Max was even frightened, “What, are you m-mocking me? You don’t kn-know my mama! And g-grandma,” he added after twenty seconds. “And a-aunt,” he said as well a minute later.
This might sound funny, but the big guy Max grew up in strictly female surroundings. Papa, once available, did not last longer than the mother-in-law’s first bout of greediness, the aunt’s first spring aggravation, and the first timid attempt to explain to grandmother that a latch is structurally provided in the john.
Max lived in the centre of Moscow, in a seven-storied building, with ceilings so high that in childhood he lured friends into the apartment and proposed to spit to the ceiling. Over the years there turned out only one, not so much a spitting but jumping comrade, and the saliva, with a good mix of chocolate, was still visible about six years later.

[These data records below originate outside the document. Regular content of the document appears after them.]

(* ===== verification/Wire.v ===== *)
(** * The RPC server on the wire

    Models [src/rpc/server.go]: starting and stopping the server, and what it
    writes for a request: the rendering of a [Response] ([src/rpc/types.go]),
    [writeJSON], and the [http.ResponseWriter] it goes through.  Headers that
    are set after the status was written are lost.  The text of an error
    ([err.Error()]) is an argument; the time limits are left out. *)
From Stdlib Require Import Ascii Lia ZArith.
From stdpp Require Import base gmap strings list.
From S2P Require Import Prelude Crypto Json JsonFacts JsonParse JsonTyped Types Transaction Block.
From S2P Require Import State DB StateDB Events Vm Executor Ledger Mempool Blockchain Transit Node Frame Indexer Peer Rpc.

(** ** The response writer of net/http *)

Record ResponseWriter : Type := mkRW {
  rw_header : gmap string string;
  rw_sent : option (Z * gmap string string);
  rw_body : string
}.

Definition NewResponse : ResponseWriter := mkRW ∅ None "".

Definition StatusOK : Z := 200.
Definition StatusUnauthorized : Z := 401.
Definition StatusMethodNotAllowed : Z := 405.

(** [w.Header().Set(key, value)] *)
Definition header_Set (key value : string) (w : ResponseWriter) : ResponseWriter :=
  mkRW (<[key := value]> (rw_header w)) (rw_sent w) (rw_body w).

(** The first call fixes status and headers. *)
Definition WriteHeader (code : Z) (w : ResponseWriter) : ResponseWriter :=
  match rw_sent w with
  | Some _ => w
  | None => mkRW (rw_header w) (Some (code, rw_header w)) (rw_body w)
  end.

Definition rw_Write (data : string) (w : ResponseWriter) : ResponseWriter :=
  let w := WriteHeader StatusOK w in mkRW (rw_header w) (rw_sent w) (rw_body w +:+ data).

Definition http_Error (msg : string) (code : Z) (w : ResponseWriter) : ResponseWriter :=
  rw_Write (msg +:+ c_newline)
    (WriteHeader code
      (header_Set "X-Content-Type-Options" "nosniff" (header_Set "Content-Type" "text/plain; charset=utf-8" w))).

(** ** Rendering *)

(** [Result any]: a nil slice of strings is [null]. *)
Definition result_enc (r : rpc_result) : option jv :=
  match r with
  | RHeight z => Some (enc_int z)
  | RBlock b => Block_enc b
  | RBalance address balance nonce =>
      Some (VObj [("address", enc_string address); ("balance", enc_int balance); ("nonce", enc_int nonce)])
  | RAsset a => Some (Asset_enc a)
  | RSession s => Some (Session_enc s)
  | RListing l => Some (MarketListing_enc l)
  | RIDs None => Some VNull
  | RIDs (Some ids) => Some (VArr (map enc_string ids))
  | RTxID id => Some (VObj [("tx_id", enc_string id)])
  | RSize z => Some (enc_int z)
  end.

Section Wire.
Context (show : error → string).

Definition error_enc (e : Z * error) : jv :=
  VObj [("code", enc_int e.1); ("message", enc_string (show e.2))].

(** [Result] and [Error] are left out when nil. *)
Definition Response_enc (r : Response) : option jv :=
  result ← match rs_Result r with None => Some [] | Some x => v ← result_enc x; Some [("result", v)] end;
  Some (VObj ([("jsonrpc", enc_string (rs_JSONRPC r)); ("id", jv_of_any (rs_ID r))] ++ result ++
              match rs_Error r with None => [] | Some e => [("error", error_enc e)] end)).

(** [json.NewEncoder(w).Encode(v)] writes the text and a newline, or nothing
    when [v] cannot be marshalled. *)
Definition writeJSON (r : Response) (w : ResponseWriter) : ResponseWriter :=
  let w := header_Set "Content-Type" "application/json" w in
  match Response_enc r with
  | Some v => rw_Write (print v +:+ c_newline) w
  | None => w
  end.

Definition respond (reply : HTTPReply) (w : ResponseWriter) : ResponseWriter :=
  match reply with
  | MethodNotAllowed => http_Error "only POST allowed" StatusMethodNotAllowed w
  | Unauthorized r => writeJSON r (WriteHeader StatusUnauthorized w)
  | OK r => writeJSON r w
  end.

Context `{C : Crypto, F : FloatFmt, O : MapOrder} {D : Type} `{HD : DB D}.

(** The whole handler: what happens to the node, and what is written. *)
Definition server_ServeHTTP (authToken chainID : string) (now : Z) (r : HTTPRequest) : M (Node D) ResponseWriter :=
  reply ← serveHTTP authToken chainID now r;
  mret (respond reply NewResponse).

(** *** The server itself *)

Record Server : Type := mkServer {
  srv_addr : string;
  srv_chainID : string;  (* of its handler *)
  srv_authToken : string;
  srv_ln : option string;
  srv_shutdown : bool
}.

Definition NewServer (addr chainID authToken : string) : Server := mkServer addr chainID authToken None false.

(** [Start] binds the port before it returns. *)
Definition Server_Start (net : Net) (s : Server) : outcome Server :=
  ln ← net_Listen net (srv_addr s);
  Ret (mkServer (srv_addr s) (srv_chainID s) (srv_authToken s) (Some ln) (srv_shutdown s)).

Definition Server_Addr (s : Server) : option string := srv_ln s.

(** [Stop] lets [http.Server] close the listener; it does not serve again. *)
Definition Server_Stop (s : Server) : Server :=
  mkServer (srv_addr s) (srv_chainID s) (srv_authToken s) (srv_ln s) true.

(** A request from outside is answered between [Start] and [Stop]. *)
Definition answer (s : Server) (now : Z) (r : HTTPRequest) : M (Node D) (option ResponseWriter) :=
  match srv_ln s, srv_shutdown s with
  | Some _, false => w ← server_ServeHTTP (srv_authToken s) (srv_chainID s) now r; mret (Some w)
  | _, _ => mret None
  end.
End Wire.

(** ** Facts *)

Lemma parse_newline v : wf_jv v = true → parse (print v +:+ c_newline) = Some v.
Proof.
  intros Hw. pose proof (reads_print v Hw) as [_ H]. unfold parse. rewrite H; [done| |done].
  rewrite slength_app. lia.
Qed.

(** A rendered response is labelled as JSON and reads back as its tree. *)
Lemma respond_OK show r v :
  Response_enc show r = Some v → wf_jv v = true →
  let w := respond show (OK r) NewResponse in
  rw_sent w = Some (StatusOK, {["Content-Type" := "application/json"]}) ∧ parse (rw_body w) = Some v.
Proof.
  intros E Hw. cbn zeta. unfold respond, writeJSON. rewrite E. split; [done|].
  cbn [rw_body rw_Write WriteHeader header_Set NewResponse rw_sent rw_header]. by apply parse_newline.
Qed.

Section Facts.
Context `{C : Crypto, F : FloatFmt, FL : !FloatLaws, O : MapOrder}.

(** A request as a client writes it. *)
Definition request_tree (id : anyv) (method : string) (params : jv) : jv :=
  VObj [("jsonrpc", enc_string "2.0"); ("id", jv_of_any id); ("method", enc_string method); ("params", params)].

Lemma request_wf id method params : valid_any id → wf_jv params = true → wf_jv (request_tree id method params) = true.
Proof. intros Hi Hp. unfold request_tree. cbn [wf_jv forallb]. by rewrite !wf_enc_string, wf_jv_of_any, Hp. Qed.

Lemma string_take_all n s : (String.length s ≤ n)%nat → string_take n s = s.
Proof. revert n. induction s as [|c s IH]; intros [|n]; simpl; try done; [lia|]. intros H. f_equal. apply IH. lia. Qed.

Lemma decode_request id method params :
  valid_any id → valid_utf8 method = true → wf_jv params = true →
  zlen (print (request_tree id method params)) ≤ maxBody →
  decode_body (print (request_tree id method params)) = Some (mkRequest "2.0" id method (print params)).
Proof.
  intros Hi Hm Hp Hl. unfold decode_body. rewrite string_take_all by (unfold zlen in Hl; lia).
  pose proof (reads_print _ (request_wf id method params Hi Hp)) as [_ H].
  set (t := print _) in *. specialize (H (S (2 * String.length t)) ""). rewrite sapp_nil_r in H.
  rewrite H by (done || lia). cbn [mbind option_bind].
  unfold request_tree, Request_dec, dec_struct, Request_zero.
  dec_field_step; [|rewrite dec_enc_string by done; simpl; reflexivity].
  dec_field_step; [|unfold dec_any; rewrite any_of_jv by done; simpl; reflexivity].
  dec_field_step; [|rewrite dec_enc_string by done; simpl; reflexivity].
  dec_field_step; [|simpl; reflexivity]. reflexivity.
Qed.

(** The last member of an answer. *)
Definition result_member (v : jv) : list (string * jv) := [("result", v)].
Definition error_member (show : error → string) (code : Z) (e : error) : list (string * jv) :=
  [("error", error_enc show (code, e))].

Context {D : Type} `{HD : DB D, HDR : DBRep D, HDL : !DBLaws D}.
Implicit Types (n : Node D).

Ltac wf_members := unfold result_member, error_member, error_enc; cbn [forallb wf_jv fst snd].

(** One exchange: the request reaches [Dispatch], and what it answers is
    written with status 200, labelled and readable. *)
Lemma exchange show token chainID now id method params n resp v :
  valid_any id → valid_utf8 method = true → wf_jv params = true →
  Dispatch chainID now (mkRequest "2.0" id method (print params)) n = (n, Ret resp) →
  Response_enc show resp = Some v → wf_jv v = true →
  zlen (print (request_tree id method params)) ≤ maxBody →
  ∃ w, server_ServeHTTP show token chainID now
         (mkHTTP "POST" ("Bearer " +:+ token) (print (request_tree id method params))) n = (n, Ret w) ∧
    rw_sent w = Some (StatusOK, {["Content-Type" := "application/json"]}) ∧ parse (rw_body w) = Some v.
Proof.
  intros Hi Hm Hp Ed Ev Hw Hl. exists (respond show (OK resp) NewResponse).
  split; [|by apply respond_OK]. unfold server_ServeHTTP, serveHTTP. cbn [hq_Method hq_Authorization hq_Body].
  rewrite bool_decide_eq_false_2 by tauto. rewrite bool_decide_eq_false_2 by tauto.
  rewrite decode_request by done. cbn [rq_JSONRPC]. rewrite bool_decide_eq_false_2 by tauto.
  unfold mbind, M_bind. by rewrite Ed.
Qed.

Lemma answer_wf id m :
  valid_any id → forallb (λ '(k, x), wf_raw k && wf_jv x) m = true →
  wf_jv (VObj ([("jsonrpc", enc_string "2.0"); ("id", jv_of_any id)] ++ m)) = true.
Proof. intros Hi Hm. cbn [wf_jv app forallb]. by rewrite wf_enc_string, wf_jv_of_any, Hm. Qed.

(** C40: a client that posts [getBalance], [getAsset], [getSession] or
    [getListing] with the server's token, in at most 1 MB, gets status 200 and
    a JSON text that carries its id and, as result, what the node's world
    holds: balance and nonce of an address (zero for one that never occurred),
    the asset, session or listing of an ID, or an internal error with the text
    of [ErrNotFound] when there is none.  The node is left as it was. *)
Theorem rpc_answers_world show token chainID now id x n :
  st_inv n → st_healthy n → valid_any id → valid_utf8 x = true → x ≠ "" →
  let w := world_at n in
  let found {A} (o : option A) (enc : A → jv) :=
    match o with
    | Some a => result_member (enc a)
    | None => error_member show CodeInternalError ErrNotFound
    end in
  let answers method name members :=
    let text := print (request_tree id method (VObj [(name, enc_string x)])) in
    zlen text ≤ maxBody →
    ∃ rw, server_ServeHTTP show token chainID now (mkHTTP "POST" ("Bearer " +:+ token) text) n = (n, Ret rw) ∧
      rw_sent rw = Some (StatusOK, {["Content-Type" := "application/json"]}) ∧
      parse (rw_body rw) = Some (VObj ([("jsonrpc", enc_string "2.0"); ("id", jv_of_any id)] ++ members)) in
  answers "getBalance" "address" (result_member (VObj
    [("address", enc_string x); ("balance", enc_int (balance w x)); ("nonce", enc_int (nonce w x))])) ∧
  answers "getAsset" "id" (found (assets w !! x) Asset_enc) ∧
  answers "getSession" "id" (found (sessions w !! x) Session_enc) ∧
  answers "getListing" "id" (found (listings w !! x) MarketListing_enc).
Proof.
  intros Hn Hh Hi Hx Hne w found answers.
  pose proof (read_methods chainID now id x n Hn Hh Hx Hne) as (H1 & H2 & H3 & H4).
  destruct (st_wf n Hn) as [Hwf _].
  assert (∀ method name resp m, valid_utf8 method = true → wf_raw name = true →
    Dispatch chainID now (mkRequest "2.0" id method (print (VObj [(name, enc_string x)]))) n = (n, Ret resp) →
    Response_enc show resp = Some (VObj ([("jsonrpc", enc_string "2.0"); ("id", jv_of_any id)] ++ m)) →
    forallb (λ '(k, x), wf_raw k && wf_jv x) m = true → answers method name m) as Ha.
  { intros method name resp m Hm Hk Ed Ev Hw Hl.
    eapply exchange; try done; [cbn [wf_jv forallb]; by rewrite Hk, wf_enc_string|by apply answer_wf]. }
  split_and!.
  - eapply Ha; [done|done|exact H1|done|]. wf_members. by rewrite wf_enc_string, !wf_enc_int.
  - eapply Ha; [done|done|exact H2| |]; subst w found; destruct (assets (world_at n) !! x) as [a|] eqn:E; try done.
    + apply (wf_assets _ Hwf) in E as [_ Hv]. wf_members. by rewrite Asset_wf.
    + wf_members. by rewrite wf_enc_string, wf_enc_int.
  - eapply Ha; [done|done|exact H3| |]; subst w found; destruct (sessions (world_at n) !! x) as [a|] eqn:E; try done.
    + wf_members. by rewrite Session_wf.
    + wf_members. by rewrite wf_enc_string, wf_enc_int.
  - eapply Ha; [done|done|exact H4| |]; subst w found; destruct (listings (world_at n) !! x) as [a|] eqn:E; try done.
    + wf_members. by rewrite MarketListing_wf.
    + wf_members. by rewrite wf_enc_string, wf_enc_int.
Qed.

(** A refused client is told so in JSON, but not in a response labelled as
    JSON: [writeJSON] sets the header after the status was written. *)
Lemma unauthorized_unlabelled show token chainID now auth text n :
  token ≠ "" → auth ≠ "Bearer " +:+ token →
  ∃ rw, server_ServeHTTP show token chainID now (mkHTTP "POST" auth text) n = (n, Ret rw) ∧
    rw_sent rw = Some (StatusUnauthorized, ∅) ∧
    parse (rw_body rw) = Some (VObj ([("jsonrpc", enc_string "2.0"); ("id", VNull)] ++
                                     error_member show CodeUnauthorized (EMsg "unauthorized"))).
Proof.
  intros Ht Ha. eexists. split.
  { unfold server_ServeHTTP, serveHTTP. cbn [hq_Method hq_Authorization hq_Body].
    rewrite bool_decide_eq_false_2 by tauto. rewrite bool_decide_eq_true_2 by done. reflexivity. }
  split; [done|]. refine (parse_newline (VObj (_ ++ _)) _).
  apply (answer_wf ANil (error_member show CodeUnauthorized (EMsg "unauthorized"))); [done|].
  wf_members. by rewrite wf_enc_string, wf_enc_int.
Qed.
End Facts.
Lemma connect_seeds_run nodeID dial sps h :
  table_ok h → (∀ sp msg, dial sp ≠ Panic msg) →
  ∃ h', connect_seeds nodeID dial sps h = (h', Ret tt) ∧ table_ok h' ∧ ht_node h' = ht_node h.
Proof.
  intros Ht Hd. unfold connect_seeds. revert h Ht. induction sps as [|sp sps IH]; intros h Ht; [by exists h|].
  destruct (connect_seed_run nodeID dial sp h Ht (Hd sp)) as (h1 & E1 & Ht1 & Hn1).
  destruct (IH h1 Ht1) as (h2 & E2 & Ht2 & Hn2). exists h2. rewrite <- Hn1.
  split; [|done]. cbn [for_each]. by erewrite bind_Ret by exact E1.
Qed.
End Seeds.

Lemma valid_startable cfg : valid_Config cfg → startable cfg.
Proof.
  intros Hc. split; [apply Hc|]. intros a z Ha. unfold alloc_of in Ha.
  pose proof (vc_Alloc _ Hc) as H. destruct (gen_Alloc (cfg_Genesis cfg)); [by apply (H a z)|].
  change ((∅ : gmap string Z) !! a = Some z) in Ha. by rewrite lookup_empty in Ha.
Qed.

Lemma scheduled_single v z : scheduled [v] z = Ret v.
Proof. unfold scheduled. change (Z.of_nat (length [v])) with 1. by rewrite Z.rem_1_r. Qed.

(** The wallet [genkey] makes, and the file it leaves. *)
Lemma genkey_run `{C : Crypto, K : KeyCipher, CL : !CryptoLaws, KL : !KeyCipherLaws} seed salt nonce path pw d d' pub :
  String.length seed = 32%nat → String.length nonce = gcm_NonceSize →
  genkey (Some seed) (Some salt) (Some nonce) None path pw d = (d', Ret pub) →
  let priv := seed +:+ ed25519_pub_of_seed seed in
  is_keypair priv ∧ Public priv = Ret (ed25519_pub_of_seed seed) ∧
  pub = PublicKey_Hex (ed25519_pub_of_seed seed) ∧ LoadKey path pw d' = (d', Ret priv) ∧
  (∀ path', path' ≠ path → d' !! path' = d !! path').
Proof.
  intros Hs Hn. cbn zeta. assert (is_keypair (seed +:+ ed25519_pub_of_seed seed)) as Hk by by exists seed.
  destruct (keypair_Public _ Hk) as (seed' & Hs' & E & HP). apply sapp_inj_len in E as [<- _]; [|lia].
  unfold genkey, wallet_Generate, GenerateKeyPair, wallet_New. cbn [mbind outcome_bind fst].
  rewrite HP. cbn [mbind outcome_bind]. erewrite bind_Ret by done. cbn [PrivKey wal_priv].
  intros (d1 & [] & E1 & E2)%bind_Ret_inv. injection E2 as -> <-.
  destruct (SaveKey_LoadKey salt nonce None path pw _ _ d d' (Ret tt) Hn HP E1) as (Ho & _ & _ & HL).
  by split_and!.
Qed.

Section Properties.
Context `{C : Crypto, CL : !CryptoLaws, K : KeyCipher, KL : !KeyCipherLaws, P : PEM}.
Context `{F : FloatFmt, FL : !FloatLaws, O : MapOrder} {D : Type} `{HD : DB D, HDR : DBRep D, HDL : !DBLaws D}.
(* ===== verification/NodeWitnesses.v ===== *)
(** * The theorems about nodes on concrete inputs

    A node over the in-memory store, run on the scenario of [Instances.v]. *)
From Stdlib Require Import Ascii Lia ZArith.
From stdpp Require Import base gmap strings list.
From S2P Require Import Prelude Crypto Json JsonFacts JsonParse JsonTyped Types Transaction Block.
From S2P Require Import State DB StateDB Events Vm AssetModule Market SessionModule Executor Ledger.
From S2P Require Import Invariants Determinism Mempool Blockchain Config Node Indexer Instances.

(** ** The indexer *)

(** A node whose state database holds the funded accounts. *)
Definition funded_node : Node MemDB := mkNode funded_db None 0 NewMempool false.

Lemma funded_node_inv : st_inv funded_node.
Proof. exact funded_db_inv. Qed.

(** The node after the first transactions of the scenario. *)
Fixpoint node_after (txs : list Transaction) (n : Node MemDB) : Node MemDB :=
  match txs with
  | [] => n
  | tx :: txs' => node_after txs' (ExecuteTx node_executor the_block tx n).1
  end.

Lemma node_after_inv txs n : st_inv n → st_inv (node_after txs n).
Proof.
  revert n. induction txs as [|tx txs IH]; intros n Hn; [done|]. simpl. apply IH.
  destruct (ExecuteTx node_executor the_block tx n) as [n' o] eqn:E.
  by destruct (ExecuteTx_ref _ _ _ _ _ _ node_executor_ok the_block_ok Hn E).
Qed.

Definition node3 : Node MemDB := node_after (take 3 scenario) funded_node.

Lemma purchases_not_indexed_witness :
  ∃ n', ExecuteTx node_executor the_block tx_buy node3 = (n', Ret tt) ∧
    db_contents (nd_db n') = db_contents (nd_db node3) ∧
    ∃ lid l a', listings (world_at node3) !! lid = Some l ∧ lst_Active l = true ∧ lst_Seller l ≠ tx_From tx_buy ∧
      assets (world_at n') !! lst_AssetID l = Some a' ∧ ast_Owner a' = tx_From tx_buy.
Proof.
  assert ((ExecuteTx node_executor the_block tx_buy node3).2 = Ret tt) as Ho by (vm_compute; reflexivity).
  destruct (ExecuteTx node_executor the_block tx_buy node3) as [n' o] eqn:E. simpl in Ho. subst o.
  exists n'. split; [reflexivity|].
  apply (purchases_not_indexed the_block tx_buy node3 n').
  - exact the_block_ok.
  - split; vm_compute; discriminate.
  - exact (node_after_inv _ _ funded_node_inv).
  - exact I.
  - reflexivity.
  - exact E.
Defined.

(** The mint of the scenario, on a node that knows the template. *)
Definition node1 : Node MemDB := node_after (take 1 scenario) funded_node.

Lemma empty_index : index_ok (db_contents (nd_db node1)).
Proof.
  assert (db_contents (nd_db node1) = ∅) as E by (vm_compute; reflexivity).
  intros o data H. rewrite E, lookup_empty in H. discriminate H.
Qed.

Lemma index_follows_events_witness :
  ∃ n', ExecuteTx node_executor the_block tx_mint node1 = (n', Ret tt) ∧
    (∃ id a, assets (world_at n') !! id = Some a ∧ id ∈ owned (db_contents (nd_db n')) (ast_Owner a)) ∧
    owned (db_contents (nd_db n')) alice = [sword].
Proof.
  assert ((ExecuteTx node_executor the_block tx_mint node1).2 = Ret tt) as Ho by (vm_compute; reflexivity).
  assert (owned (db_contents (nd_db (ExecuteTx node_executor the_block tx_mint node1).1)) alice = [sword]) as Hl
    by (vm_compute; reflexivity).
  destruct (ExecuteTx node_executor the_block tx_mint node1) as [n' o] eqn:E. simpl in Ho, Hl. subst o.
  exists n'. split; [reflexivity|]. split; [|exact Hl].
  destruct (index_follows_events the_block tx_mint node1 n') as (_ & Hm & _).
  - exact the_block_ok.
  - split; vm_compute; discriminate.
  - exact (node_after_inv _ _ funded_node_inv).
  - exact I.
  - exact empty_index.
  - vm_compute. reflexivity.
  - exact E.
  - destruct (Hm eq_refl) as (p & a & _ & Ha & H). eexists _, a. split; [exact Ha|].
    apply (proj2 (H (ast_Owner a) _)). right. split; reflexivity.
Defined.

(** Bob's list of sessions, after a block that opens one with him. *)
Lemma sessions_never_indexed_witness :
  (ExecuteBlock node_executor the_block funded_node).2 = Ret tt ∧
  db_contents (nd_db (ExecuteBlock node_executor the_block funded_node).1) !! (prefixPlayerSession +:+ bob) =
  db_contents (nd_db funded_node) !! (prefixPlayerSession +:+ bob).
Proof.
  split; [vm_compute; reflexivity|]. exact (sessions_never_indexed the_block funded_node bob).
Defined.
Lemma waiting_at_tip : at_tip waiting ([] ++ [genesis]) genesis (world_at alice_node).
Proof.
  destruct alice_node_ok as (_ & _ & _ & Ht & _).
  split; [exact waiting_ok|exact NewMemDB_healthy| |reflexivity].
  exists genesis. split; [exact Ht|]. split; reflexivity.
Qed.

Lemma produced_block_replicates_witness :
  ∃ g' b f2 g2 b', on_node (ProduceBlock toy_poa 2000) (leading waiting) = (g', Ret b) ∧
    round toy_poa toy_poa 0 0 ((SyncWithPeer 0 follower).1, g') = (f2, g2) ∧ block_in_transit b b' ∧
    nd_tip (ht_node f2) ≠ nd_tip (ht_node follower) ∧ world_at (ht_node f2) = world_at (ht_node g').
Proof.
  assert (on_node (ProduceBlock toy_poa 2000) (leading waiting) = (leading producer, Ret block_1)) as E.
  { unfold on_node, on_part. cbn [ht_node leading]. rewrite producer_run. reflexivity. }
  destruct (produced_block_replicates toy_poa toy_poa 2000 0 0 link link follower (leading waiting) (leading producer)
    block_1 [genesis] [] genesis (world_at alice_node)) as [(f2 & g2 & b' & H1 & H2 & H3)|[Hc|Hc]].
  - exact toy_poa_ok.
  - exact toy_poa_ok.
  - exact link_idle.
  - exact link_idle.
  - reflexivity.
  - reflexivity.
  - reflexivity.
  - reflexivity.
  - exact alice_at_tip.
  - exact waiting_at_tip.
  - destruct alice_node_ok as (_ & _ & _ & Ht & _). exact Ht.
  - vm_compute. discriminate.
  - by apply in_i64.
  - vm_compute. discriminate.
  - exact E.
  - intros i. vm_compute. discriminate.
  - exact fits_block_1.
  - exists (leading producer), block_1, f2, g2, b'. split; [exact E|]. split; [exact H1|]. split; [exact H2|].
    destruct H3 as [_ _ (t' & Ht & _ & Hh) Hw]. split; [|exact Hw]. rewrite Ht.
    destruct alice_node_ok as (_ & _ & _ & Hg & _). cbn [ht_node follower]. rewrite Hg.
    intros Hx. apply (inj Some) in Hx. rewrite Hx in Hh. apply (f_equal hdr_Height) in Hh.
    vm_compute in Hh. discriminate Hh.
  - exfalso. revert Hc. apply no_collision. vm_compute. discriminate.
  - exfalso. revert Hc. apply no_collision. vm_compute. discriminate.
Defined.
(* ===== verification/ThreadWitnesses.v ===== *)
(** * Goroutines on concrete inputs

    Alice's node produces a block of her payment while a peer's block comes in;
    and two peers answer it with the same empty block. *)
From Stdlib Require Import Ascii Lia ZArith.
From stdpp Require Import base gmap strings list.
From S2P Require Import Prelude Crypto Json JsonFacts JsonParse JsonTyped Types Transaction Block.
From S2P Require Import State DB StateDB Events Vm AssetModule Market SessionModule Executor Ledger.
From S2P Require Import Invariants Determinism Mempool Blockchain Files Config Transit Node Frame Indexer.
From S2P Require Import Consensus Startup Peer Network Sync Thread ThreadVm Threads Instances ChainWitnesses.

(** Another block for the same height. *)
Definition empty_block : Block := Eval vm_compute in
  match (ProduceBlock toy_poa 2000 alice_node).2 with Ret b => b | _ => Block_zero end.

Lemma empty_block_valid : valid_Block empty_block.
Proof.
  split; [|split; [constructor|split; vm_compute; reflexivity]].
  unfold valid_BlockHeader. split_and!; first [apply in_i64; vm_compute; reflexivity | vm_compute; reflexivity].
Qed.

(** *** In the middle of a transfer *)

(** A request adds a payment; the producer debits the sender and reads the
    recipient; now a read loop judges the empty block, takes its snapshot,
    computes a root from the half-done transfer and gives the block up; and the
    producer goes on. *)
Definition busy : list goroutine := [GoRun [2000]; GoAdd 1900 tx_pay; GoBlocks [(2000, Some empty_block)]].
Definition turns : list nat := 1%nat :: replicate 10 0%nat ++ replicate 6 2%nat ++ replicate 6 0%nat.
Definition half_done : system MemDB := schedule (take 11 turns) (mkSystem (body toy_poa <$> busy) alice_node []).
Definition interleaved : system MemDB := schedule turns (mkSystem (body toy_poa <$> busy) alice_node []).

Definition interleaved_headers : list string := Eval vm_compute in header_text <$> sys_offered interleaved.

Lemma interleaved_offered : header_text <$> sys_offered interleaved = interleaved_headers.
Proof. vm_compute. reflexivity. Qed.

Lemma interleaving_keeps_chain_witness :
  (nd_height (sys_node half_done) = 0 ∧
   balance (world_at (sys_node half_done)) (tx_From tx_pay) ≠ balance (world_at alice_node) (tx_From tx_pay)) ∧
  nd_height (sys_node interleaved) = 1 ∧ length (mp_ord (nd_pool (sys_node interleaved))) = 0%nat ∧
  ∃ chain, [genesis] `prefix_of` chain ∧ node_ok (sys_node interleaved) chain.
Proof.
  split; [vm_compute; split; [reflexivity|discriminate]|].
  split; [vm_compute; reflexivity|]. split; [vm_compute; reflexivity|].
  destruct (interleaving_keeps_chain toy_poa alice_node [genesis] busy turns) as [(chain & H1 & _ & H2)|H].
  - exact toy_poa_ok.
  - apply alice_node_ok.
  - constructor; [apply Forall_singleton; by apply in_i64|]. constructor; [exact tx_pay_valid|].
    apply Forall_singleton, Forall_singleton. intros b [= <-]. exact empty_block_valid.
  - exists chain. split; [exact H1|exact H2].
  - exfalso. assert (collision_in ((header_text <$> [genesis]) ++ interleaved_headers)) as Hc.
    { rewrite <- interleaved_offered, <- fmap_app. exact H. }
    revert Hc. apply no_collision. vm_compute. discriminate.
Defined.

(** *** The race *)

Lemma racing_readers_exit_witness :
  ∃ turns, nd_exited (sys_node (schedule turns
    (mkSystem (body toy_poa <$> [GoBlocks [(2000, Some empty_block)]; GoBlocks [(2001, Some empty_block)]])
       alice_node []))) = true.
Proof.
  destruct alice_node_ok as (Hok & _ & Hh & Ht & _).
  apply (racing_readers_exit toy_poa alice_node [genesis] genesis empty_block 2000 2001).
  - exact toy_poa_ok.
  - exact Hok.
  - exact Hh.
  - vm_compute. reflexivity.
  - vm_compute. reflexivity.
  - exact Ht.
  - vm_compute. reflexivity.
  - vm_compute. reflexivity.
  - exact empty_block_valid.
  - reflexivity.
  - right. vm_compute. reflexivity.
Defined.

The apartment was old, poorly planned, with bricked-up doors leading nowhere, and a huge built-in closet, in which one could spend the night if necessary. True, to do this one had to sort out the mess of hundreds of jars of preserves so ancient that no one resolved to try or lifted a hand to throw them out.
The windows looked out onto the Garden Ring. When cerebral laziness attacked Max (and for some strange reason it always coincided with the need to get something ready), he would sit on the windowsill and watch as the cars crawled along the Ring.
Cars were always crawling along it and it worried small Max whether they could end sometimes. In the middle of the night, woken up by the roar of motorcycles, he would approach a window barefoot and check if there were cars. Convinced that they were still moving and, meaning they did not end, reassured, he would lie down in bed.